_PROBLEM_: Check each line of the entries for "emits" and report the ones that have it.

_THE DATA_:
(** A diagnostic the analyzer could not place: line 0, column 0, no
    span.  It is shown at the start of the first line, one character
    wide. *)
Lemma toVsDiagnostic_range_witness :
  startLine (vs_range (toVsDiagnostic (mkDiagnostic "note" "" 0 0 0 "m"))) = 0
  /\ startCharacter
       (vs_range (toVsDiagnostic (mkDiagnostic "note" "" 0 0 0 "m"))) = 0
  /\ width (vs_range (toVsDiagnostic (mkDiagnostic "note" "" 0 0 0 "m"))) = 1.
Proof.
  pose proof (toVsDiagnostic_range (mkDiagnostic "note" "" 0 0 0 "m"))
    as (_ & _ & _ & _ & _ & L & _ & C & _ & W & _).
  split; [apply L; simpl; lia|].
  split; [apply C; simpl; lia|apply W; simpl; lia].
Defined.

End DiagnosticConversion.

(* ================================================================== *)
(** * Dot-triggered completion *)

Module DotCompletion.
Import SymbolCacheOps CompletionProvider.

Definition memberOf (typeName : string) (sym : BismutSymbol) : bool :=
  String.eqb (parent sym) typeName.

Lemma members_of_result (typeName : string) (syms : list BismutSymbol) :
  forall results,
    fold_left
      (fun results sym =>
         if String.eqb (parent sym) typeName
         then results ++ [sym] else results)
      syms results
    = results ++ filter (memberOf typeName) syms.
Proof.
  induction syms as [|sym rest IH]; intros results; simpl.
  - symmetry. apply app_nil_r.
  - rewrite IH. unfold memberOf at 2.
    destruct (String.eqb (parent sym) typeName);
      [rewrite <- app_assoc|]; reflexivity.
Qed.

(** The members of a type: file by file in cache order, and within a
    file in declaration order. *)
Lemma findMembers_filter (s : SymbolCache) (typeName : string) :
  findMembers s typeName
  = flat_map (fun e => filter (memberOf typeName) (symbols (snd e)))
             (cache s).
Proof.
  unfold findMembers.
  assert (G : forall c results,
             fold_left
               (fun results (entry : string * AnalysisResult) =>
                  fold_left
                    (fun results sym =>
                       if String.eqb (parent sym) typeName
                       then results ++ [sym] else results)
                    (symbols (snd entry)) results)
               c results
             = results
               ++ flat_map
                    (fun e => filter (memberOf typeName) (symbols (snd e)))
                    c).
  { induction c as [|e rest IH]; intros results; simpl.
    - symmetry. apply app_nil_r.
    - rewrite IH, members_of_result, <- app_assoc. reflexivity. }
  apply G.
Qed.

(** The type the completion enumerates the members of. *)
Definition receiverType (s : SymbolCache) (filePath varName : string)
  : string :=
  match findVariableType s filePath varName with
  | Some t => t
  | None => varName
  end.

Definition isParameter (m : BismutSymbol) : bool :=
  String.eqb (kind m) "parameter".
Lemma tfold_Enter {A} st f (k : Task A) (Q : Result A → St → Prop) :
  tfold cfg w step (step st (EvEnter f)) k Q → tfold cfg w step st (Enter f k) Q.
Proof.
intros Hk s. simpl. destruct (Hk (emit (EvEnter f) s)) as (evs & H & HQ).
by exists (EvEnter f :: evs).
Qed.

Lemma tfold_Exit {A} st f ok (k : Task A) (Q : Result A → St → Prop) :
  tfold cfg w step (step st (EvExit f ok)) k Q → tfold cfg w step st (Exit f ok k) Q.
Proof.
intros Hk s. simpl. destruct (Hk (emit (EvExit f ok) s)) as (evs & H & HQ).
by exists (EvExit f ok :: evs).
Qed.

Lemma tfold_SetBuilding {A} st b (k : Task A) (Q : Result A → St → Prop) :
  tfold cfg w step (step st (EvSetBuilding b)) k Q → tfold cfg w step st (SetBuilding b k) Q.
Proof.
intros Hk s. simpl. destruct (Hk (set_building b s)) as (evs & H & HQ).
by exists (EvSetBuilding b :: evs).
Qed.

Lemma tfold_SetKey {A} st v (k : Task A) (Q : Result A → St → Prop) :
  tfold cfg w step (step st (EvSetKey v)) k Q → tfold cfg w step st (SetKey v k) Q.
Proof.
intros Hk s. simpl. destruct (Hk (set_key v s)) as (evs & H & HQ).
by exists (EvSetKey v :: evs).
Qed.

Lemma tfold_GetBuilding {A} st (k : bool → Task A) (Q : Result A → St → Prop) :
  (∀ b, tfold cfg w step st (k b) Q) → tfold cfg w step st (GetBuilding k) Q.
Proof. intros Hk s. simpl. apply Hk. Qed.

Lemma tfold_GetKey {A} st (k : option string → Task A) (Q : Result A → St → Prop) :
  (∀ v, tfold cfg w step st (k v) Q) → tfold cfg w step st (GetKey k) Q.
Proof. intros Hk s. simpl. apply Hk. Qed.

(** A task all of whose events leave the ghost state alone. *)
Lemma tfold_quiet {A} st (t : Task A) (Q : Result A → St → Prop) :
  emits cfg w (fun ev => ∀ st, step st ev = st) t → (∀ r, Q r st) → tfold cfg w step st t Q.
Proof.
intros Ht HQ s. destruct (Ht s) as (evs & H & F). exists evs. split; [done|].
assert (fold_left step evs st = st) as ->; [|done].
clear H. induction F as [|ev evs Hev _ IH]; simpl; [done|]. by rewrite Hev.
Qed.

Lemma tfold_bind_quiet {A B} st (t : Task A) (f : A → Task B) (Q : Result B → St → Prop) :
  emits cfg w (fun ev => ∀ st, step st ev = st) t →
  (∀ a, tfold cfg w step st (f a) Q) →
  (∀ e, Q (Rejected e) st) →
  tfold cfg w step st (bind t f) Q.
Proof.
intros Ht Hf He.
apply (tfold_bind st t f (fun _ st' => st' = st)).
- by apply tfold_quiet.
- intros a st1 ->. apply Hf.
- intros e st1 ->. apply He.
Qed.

_REPLY_:
  emits cfg w (fun ev => ∀ st, step st ev = st) t → (∀ r, Q r st) → tfold cfg w step st t Q.
  emits cfg w (fun ev => ∀ st, step st ev = st) t →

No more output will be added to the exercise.